Responsible for reviewing all post-billed denials (inclusive of coding-related denials) for coding accuracy and appealing them based upon coding expertise and coding judgment within the Hospital and/or Medical Group revenue operations ($3-5B NPR) of a Patient Business Services (PBS) center. Serves as part of a team of coding payment resolution colleagues at a PBS location responsible for identifying and determining root causes of denials. Responsible for leveraging coding knowledge and standard procedures to track appeals through first, second, and subsequent levels, and ensuring timely filing of appeals as required by payers. in addition to promoting departmental awareness of coding best practices. This position reports directly to the Supervisor Clinical/Coding Payment Resolution.
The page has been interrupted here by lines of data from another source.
(** Three bytes fit, two more do not, and one still does. *)
Example read_socket_appends_witness : ∃ R' e' b', let R := ex_reactor [inl [1; 2; 3]; inl [4; 5]; inl [6]; inr EWOULDBLOCK] [] in
  read_socket R 1 = Ok (6, R') ∧ rd R' = [] ∧
  events R' = <[1 := e']> (events R) ∧ out e' = out ex_event ∧ fd e' = 9 ∧ RingBuf.rb_ok (in_ e') b' 2 ∧
  RingBuf.contents (in_ e') = [1; 2; 3; 6].
Proof.
  refine (read_socket_appends _ 1 ex_event [0; 0; 0; 0] 2 [[1; 2; 3]; [4; 5]; [6]] [] _ _ _ _ _).
  - unfold MAX_CONN. lia.
  - reflexivity.
  - split; try done; simpl; lia.
  - repeat constructor; simpl; lia.
  - reflexivity.
Defined.

(** All cells free, and the last one given. *)
Definition ex_last : reactor_t := set_iter (create_reactor [] [] []) (MAX_CONN - 1).
Example new_event_never_recycles_witness : new_event ex_last 9 (Some read_cb_) None true = Err OutOfBounds.
Proof. apply (new_event_never_recycles ex_last 9 (Some read_cb_) None true); [done|by exists read_cb_]. Defined.

End Reactor.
Knows, understands, incorporates, and demonstrates the Trinity Health Mission, Vision, and Values in behaviors, practices, and decisions.
Provides detailed understanding or aptitude for resolving denials based on ICD-10-CM diagnosis codes, ICD-10-PCS codes, and CPT-4 procedural codes for UB-04 outpatient or inpatient claims, or other coding reasons and processing charge corrections based on medical record reviews, contracts, regulations as directed by the Supervisor Clinical / Coding Payment Resolution.
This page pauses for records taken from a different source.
(** Event [e] of descriptor [f], at [p], is in the epoll set [m] exactly when its status
    is 1, and then with its own descriptor, callback and interest. *)
Definition registered (m : gmap Z (Z * ptr)) (f : Z) (p : ptr) (e : ntyevent X) : Prop :=
  status e = 1 ∧ fd e = f ∧ (∃ c, callback e = Some c ∧ events e = interest c) ∧ m !! f = Some (events e, p).

Record inv (W : world) (asl : list Z) (es : list (ntyevent X)) : Prop := Inv {
  inv_holds : holds (rx W) asl es;
  inv_buf : Forall (λ e, length (buffer e) = Z.to_nat BUFFER_LENGTH) es;
  inv_status f e : es !! Z.to_nat f = Some e → 0 ≤ f →
    (status e = 0 ∧ epoll (kn W) !! f = None) ∨ (∃ p, slot asl f p ∧ registered (epoll (kn W)) f p e);
  inv_epoll f x : epoll (kn W) !! f = Some x → 0 ≤ f ∧ is_Some (es !! Z.to_nat f)
}.

Lemma slot_app asl asl' f p : slot asl f p → slot (asl ++ asl') f p.
Proof. intros (Hf & Ha & Hp). split_and!; [done|by apply lookup_app_l_Some|done]. Qed.

Lemma slot_unique asl f p q : slot asl f p → slot asl f q → p = q.
Proof. intros (_ & Ha & Hp) (_ & Hb & Hq). destruct p, q; simpl in *; congruence. Qed.

(** The kernel's answers do not matter. *)
Lemma inv_kernel W asl es K : inv W asl es → epoll K = epoll (kn W) → inv (World (rx W) K) asl es.
Proof. intros [] HK. split; simpl; rewrite ?HK; done. Qed.

Lemma inv_idx W asl es f : inv W asl es → 0 ≤ f → ∃ p R' asl' n,
  ntyreactor_idx (rx W) f = Ok (p, R') ∧ slot (asl ++ asl') f p ∧
  (Z.to_nat f < length (es ++ replicate n zero_event))%nat ∧
  inv (World R' (kn W)) (asl ++ asl') (es ++ replicate n zero_event).
Proof.
  intros [Hh Hb Hs He] Hf. destruct (idx_spec (rx W) asl es f Hh Hf) as (p & R' & asl' & n & Hi & Hh' & Hsl & Hlt).
  exists p, R', asl', n. split; [done|]. split; [done|]. split; [done|]. split; simpl; [done| | |].
  - apply Forall_app. split; [done|]. apply Forall_replicate. apply length_replicate.
  - intros g e Hg Hg0. destruct (decide (Z.to_nat g < length es)%nat) as [Hlt'|Hge].
    + rewrite lookup_app_l in Hg by done. destruct (Hs g e Hg Hg0) as [?|(q & Hq & Hr)]; [by left|].
      right. exists q. split; [by apply slot_app|done].
    + left. rewrite lookup_app_r in Hg by lia. apply lookup_replicate in Hg as [-> _]. split; [done|].
      destruct (epoll (kn W) !! g) as [x|] eqn:Hx; [|done]. apply He in Hx as [_ [y Hy]].
      apply lookup_lt_Some in Hy. lia.
  - intros g x Hx. destruct (He g x Hx) as [H0 [e Hy]]. split; [done|]. exists e. by apply lookup_app_l_Some.
Qed.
Interprets data, draws conclusions, and reviews findings with all level of Payment Resolution Specialist for further review.
Takes initiative to continuously learn all aspects of Payment Resolution Specialist role to support progressive responsibility.
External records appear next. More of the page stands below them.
Definition set_mtx s x := Pool (workers s) (waiting_jobs s) x (wheap s) (jheap s) (wthreads s) (cthreads s) (queued s) (executed s) (dropped s).
Definition set_wheap s x := Pool (workers s) (waiting_jobs s) (jobs_mtx s) x (jheap s) (wthreads s) (cthreads s) (queued s) (executed s) (dropped s).
Definition set_jheap s x := Pool (workers s) (waiting_jobs s) (jobs_mtx s) (wheap s) x (wthreads s) (cthreads s) (queued s) (executed s) (dropped s).
Definition set_wait s x := Pool (workers s) x (jobs_mtx s) (wheap s) (jheap s) (wthreads s) (cthreads s) (queued s) (executed s) (dropped s).
Definition goto s w pc := Pool (workers s) (waiting_jobs s) (jobs_mtx s) (wheap s) (jheap s) (<[w := pc]> (wthreads s)) (cthreads s) (queued s) (executed s) (dropped s).
Definition cgoto s c pc := Pool (workers s) (waiting_jobs s) (jobs_mtx s) (wheap s) (jheap s) (wthreads s) (<[c := pc]> (cthreads s)) (queued s) (executed s) (dropped s).
Definition add_queued s j := Pool (workers s) (waiting_jobs s) (jobs_mtx s) (wheap s) (jheap s) (wthreads s) (cthreads s) (queued s ++ [j]) (executed s) (dropped s).
Definition add_executed s j := Pool (workers s) (waiting_jobs s) (jobs_mtx s) (wheap s) (jheap s) (wthreads s) (cthreads s) (queued s) (executed s ++ [j]) (dropped s).

(** One step of worker [w]; [None] when it is blocked. *)
(* src: 6.1thread_pool/thread_pool.c:49-79 ntyWorkerThread *)
Definition ntyWorkerThread (s : nWorkQueue) (w : Z) : option (res nWorkQueue) :=
  match wthreads s !! w with
  | Some WLock =>
      match jobs_mtx s with
      | None => Some (_ ← get_or UseAfterFree (wheap s !! w); Ok (goto (set_mtx s (Some (inl w))) w WTest))
      | Some _ => None
      end
  | Some WTest => Some (_ ← get_or UseAfterFree (wheap s !! w);
      Ok (goto s w (if waiting_jobs s =? 0 then WTerm else WAfter)))
  | Some WTerm => Some (k ← get_or UseAfterFree (wheap s !! w);
      Ok (if terminate k then goto s w WAfter else goto (set_mtx s None) w WWait))
  | Some WAfter => Some (k ← get_or UseAfterFree (wheap s !! w);
      Ok (if terminate k then goto (set_mtx s None) w WFree else goto s w WTake))
  | Some WTake => Some (_ ← get_or UseAfterFree (wheap s !! w);
      let job := waiting_jobs s in
      Ok (if job =? 0 then goto (set_mtx s None) w WLock else goto s w (WRemove job)))
  | Some (WRemove job) => Some (_ ← get_or UseAfterFree (wheap s !! w);
      '(h, l) ← LL_REMOVE (jheap s) job (waiting_jobs s);
      Ok (goto (set_jheap (set_wait s l) h) w (WUnlock job)))
  | Some (WUnlock job) => Some (_ ← get_or UseAfterFree (wheap s !! w);
      Ok (goto (set_mtx s None) w (WRun job)))
  | Some (WRun job) => Some (_ ← get_or UseAfterFree (jheap s !! job);
      Ok (goto (add_executed (set_jheap s (delete job (jheap s))) job) w WLock))
  | Some WFree => Some (_ ← get_or UseAfterFree (wheap s !! w);
      Ok (goto (set_wheap s (delete w (wheap s))) w WDone))
  | Some WWait | Some WDone | None => None
  end.

(** [pthread_cond_signal]: wakes the waiting worker chosen, if any waits. *)
Definition is_waiting (s : nWorkQueue) (w : Z) : bool :=
  match wthreads s !! w with Some WWait => true | _ => false end.
Definition no_waiter (s : nWorkQueue) : bool := bool_decide (map_Forall (λ _ pc, pc ≠ WWait) (wthreads s)).

Definition can_wake (s : nWorkQueue) (wake : option Z) : bool :=
  match wake with Some w => is_waiting s w | None => no_waiter s end.
Definition signal (s : nWorkQueue) (wake : option Z) : nWorkQueue :=
  match wake with Some w => goto s w WLock | None => s end.

(** One step of client [c] in [ntyThreadPoolQueue]; [wake] is the worker the signal wakes. *)
(* src: 6.1thread_pool/thread_pool.c:139-148 ntyThreadPoolQueue *)
Definition ntyThreadPoolQueue (s : nWorkQueue) (c : Z) (wake : option Z) : option (res nWorkQueue) :=
  match cthreads s !! c with
  | Some (QLock j) =>
      match jobs_mtx s with
      | None => Some (Ok (cgoto (set_mtx s (Some (inr c))) c (QHold j)))
      | Some _ => None
      end
  | Some (QHold j) => Some ('(h, l) ← LL_ADD (jheap s) j (waiting_jobs s); Ok (cgoto (set_jheap s h) c (QLink j l)))
  | Some (QLink j l) => Some (Ok (cgoto (add_queued (set_wait s l) j) c QSignal))
  | Some QSignal => if can_wake s wake then Some (Ok (cgoto (signal s wake) c QUnlock)) else None
  | Some QUnlock => Some (Ok (cgoto (set_mtx s None) c CIdle))
  | _ => None
  end.

(** The broadcast. *)
Definition wake_all (m : gmap Z wpc) : gmap Z wpc := (λ pc, if decide (pc = WWait) then WLock else pc) <$> m.

(** The jobs that a list of the store holds, in order. *)
Fixpoint chain_list (fuel : nat) (h : gmap Z nJob) (a : Z) : list Z :=
  match fuel with
  | O => []
  | S fuel => if a =? 0 then [] else a :: match h !! a with Some n => chain_list fuel h (next n) | None => [] end
  end.

(** One step of client [c] in [ntyThreadPoolShutdown]. *)
(* src: 6.1thread_pool/thread_pool.c:121-137 ntyThreadPoolShutdown *)
Definition ntyThreadPoolShutdown (s : nWorkQueue) (c : Z) : option (res nWorkQueue) :=
  match cthreads s !! c with
  | Some (SLoop w) =>
      if w =? 0 then Some (Ok (cgoto s c SLock))
      else Some (k ← get_or UseAfterFree (wheap s !! w);
        Ok (cgoto (set_wheap s (<[w := Worker true (wprev k) (wnext k)]> (wheap s))) c (SNext w)))
  | Some (SNext w) => Some (k ← get_or UseAfterFree (wheap s !! w); Ok (cgoto s c (SLoop (wnext k))))
  | Some SLock =>
      match jobs_mtx s with
      | None => Some (Ok (cgoto (set_mtx s (Some (inr c))) c SHold))
      | Some _ => None
      end
  | Some SHold => Some (Ok (Pool 0 0 (jobs_mtx s) (wheap s) (jheap s) (wthreads s)
      (<[c := SWake]> (cthreads s)) (queued s) (executed s)
      (dropped s ++ chain_list (size (jheap s)) (jheap s) (waiting_jobs s))))
  | Some SWake => Some (Ok (cgoto (Pool (workers s) (waiting_jobs s) (jobs_mtx s) (wheap s) (jheap s) (wake_all (wthreads s))
      (cthreads s) (queued s) (executed s) (dropped s)) c SUnlock))
  | Some SUnlock => Some (Ok (cgoto (set_mtx s None) c CIdle))
  | _ => None
  end.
Other duties as needed and assigned by the Supervisor Clinical / Coding Payment Resolution.
Maintains a working knowledge of applicable Federal, State and local laws/regulations; the Trinity Health Integrity and Compliance Program and Code of Conduct; as well as other policies and procedures in order to ensure adherence in a manner that reflects honest, ethical and professional behavior.
High school diploma or Associate degree in Accounting or Business Administration or related field, and a minimum of four (4) years' experience within a hospital or clinic environment, a health insurance company, managed care organization or other health care financial service setting, performing medical claims processing, financial counseling, financial clearance, accounting or customer service activities or an equivalent combination of education and experience. Experience in a complex, multi-site environment preferred.
Must possess comprehensive knowledge of professional/physician diagnostic and procedural coding, as normally obtained through a coding certificate program and least one (1) year of physician/professional or hospital outpatient coding experience or minimum of two (2) years of relevant hospital inpatient coding experience including DRG assignment.
Must be a Registered Health Information Administrator (RHIA), Registered Health Information Technician (RHIT), or coding credential of a Certified Coding Specialist (CCS) or Certified Professional Coder (CPC).
Must have experience with National Correct Coding Initiative edits (NCCI), National Coverage Determinations (NCD), Local Coverage Determinations (LCD), and Outpatient coding guidelines for official coding and reporting.